Showing posts with label france. Show all posts
Showing posts with label france. Show all posts

Thursday, January 29, 2015

Review of The Glamour by Christopher Priest



Christopher Priest’s 1981 The Affirmation is a novel that superbly outlays the all-too-human manner in which we stifle the world—repress reality—to keep life warm and charming, no ugly burrs or bumps to spoil the vision.  But what of the past, our memories of times good and bad?  Are these also malleable facets of existence and not the concrete recollections we would have them be?  In sideways-brain fashion, Priest’s 1984 The Glamour continues the author’s interrogation of perception by tackling precisely this question.

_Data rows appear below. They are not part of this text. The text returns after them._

Lemma New_succeeds_iff_witness :
  exists svc : TokenService.Service,
    TokenServiceNew.New NewFixtures.mkdirAll NewFixtures.sdkNew
      NewFixtures.newController
      (Some (TokenServiceNew.mkConfigRef (Some mk_config_Server)
               (Some NewFixtures.general) (Some (NewFixtures.dcc "/data" "/tmp"))))
      [] = ((Some svc, None), ["/tmp"; "/data"]) /\
    TokenService.RequestBodyMaxSize
      (TokenService.General (TokenService.s_Config svc)) = 1024.
Proof.
  eexists. split.
  - apply (proj2 (New_succeeds_iff NewFixtures.mkdirAll NewFixtures.sdkNew
                    NewFixtures.newController _ [] ["/tmp"; "/data"] _)).
    exists (Some mk_config_Server), NewFixtures.general,
      (NewFixtures.dcc "/data" "/tmp").
    repeat split.
  - reflexivity.
Defined.

Lemma New_incomplete_config_witness :
  TokenServiceNew.New NewFixtures.mkdirAll NewFixtures.sdkNew
    NewFixtures.newController
    (Some (TokenServiceNew.mkConfigRef None None None)) ["/srv"] =
  ((None, Some (errors_New "config.General is nil")), ["/srv"]).
Proof.
  apply (proj1 (New_incomplete_config NewFixtures.mkdirAll NewFixtures.sdkNew
                  NewFixtures.newController
                  (fun _ => Fixtures.mockDataController EOF None) ["/srv"])).
  right. eexists. split; [reflexivity | left; reflexivity].
Defined.
Lemma matches_not_inherited `{L : Lowercase} answers qs :
  Forall (matches answers) qs → ¬ reads_inherited answers qs.
Proof.
  intros Hall Hr. apply Exists_exists in Hr as (q & Hq & Hnone & _).
  rewrite Forall_forall in Hall. destruct (Hall q Hq) as (a & Ha & _).
  congruence.
Qed.



Lemma answer_key_other qs (acc : gmap string string) k :
  k ∉ q_id <$> qs →
  fold_left (λ key q, js_set_text key (q_id q) (correctAnswer q)) qs acc
    !! k
  = acc !! k.
Proof.
  revert acc. induction qs as [|x qs IH]; intros acc Hk; [done|].
  rewrite fmap_cons, not_elem_of_cons in Hk. destruct Hk as [Hx Hk].
  cbn [fold_left]. rewrite IH by done. unfold js_set_text.
  destruct (String.eqb _ _); [done|]. by apply lookup_insert_ne.
Qed.

Lemma answer_key_lookup qs (acc : gmap string string) q :
  NoDup (q_id <$> qs) → "__proto__" ∉ q_id <$> qs → q ∈ qs →
  fold_left (λ key q, js_set_text key (q_id q) (correctAnswer q)) qs acc
    !! q_id q
  = Some (correctAnswer q).
Proof.
  revert acc. induction qs as [|x qs IH]; intros acc Hnd Hp Hq.
  - by apply not_elem_of_nil in Hq.
  - rewrite fmap_cons in Hnd. apply NoDup_cons in Hnd as [Hx Hnd].
    rewrite fmap_cons, not_elem_of_cons in Hp. destruct Hp as [Hpx Hp].
    cbn [fold_left]. apply elem_of_cons in Hq as [-> | Hq].
    + rewrite answer_key_other by done. unfold js_set_text.
      destruct (String.eqb_spec (q_id x) "__proto__") as [E|_].
      * by rewrite E in Hpx.
      * apply lookup_insert_eq.
    + by apply IH.
Qed.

We first meet Richard Grey convalescing in a rural English hospital.  One of the victims of a bomb attack at a police station, multiple injuries binding him to a wheelchair, he is slowly recovering to mobility.  Memory likewise unstable, he remembers nothing in the handful of weeks prior to the attack, and as a result is undergoing therapy with the hospital’s psychologist and psychiatrist.  Receiving a major surprise one day, he is introduced to a woman named Susan who claims to have been his girlfriend in that blank space of memory.  Her face triggering no memories, Grey places upon himself the task of getting to know her as well as he can in the hopes it will to revive the time.  He gets much more than he asked for.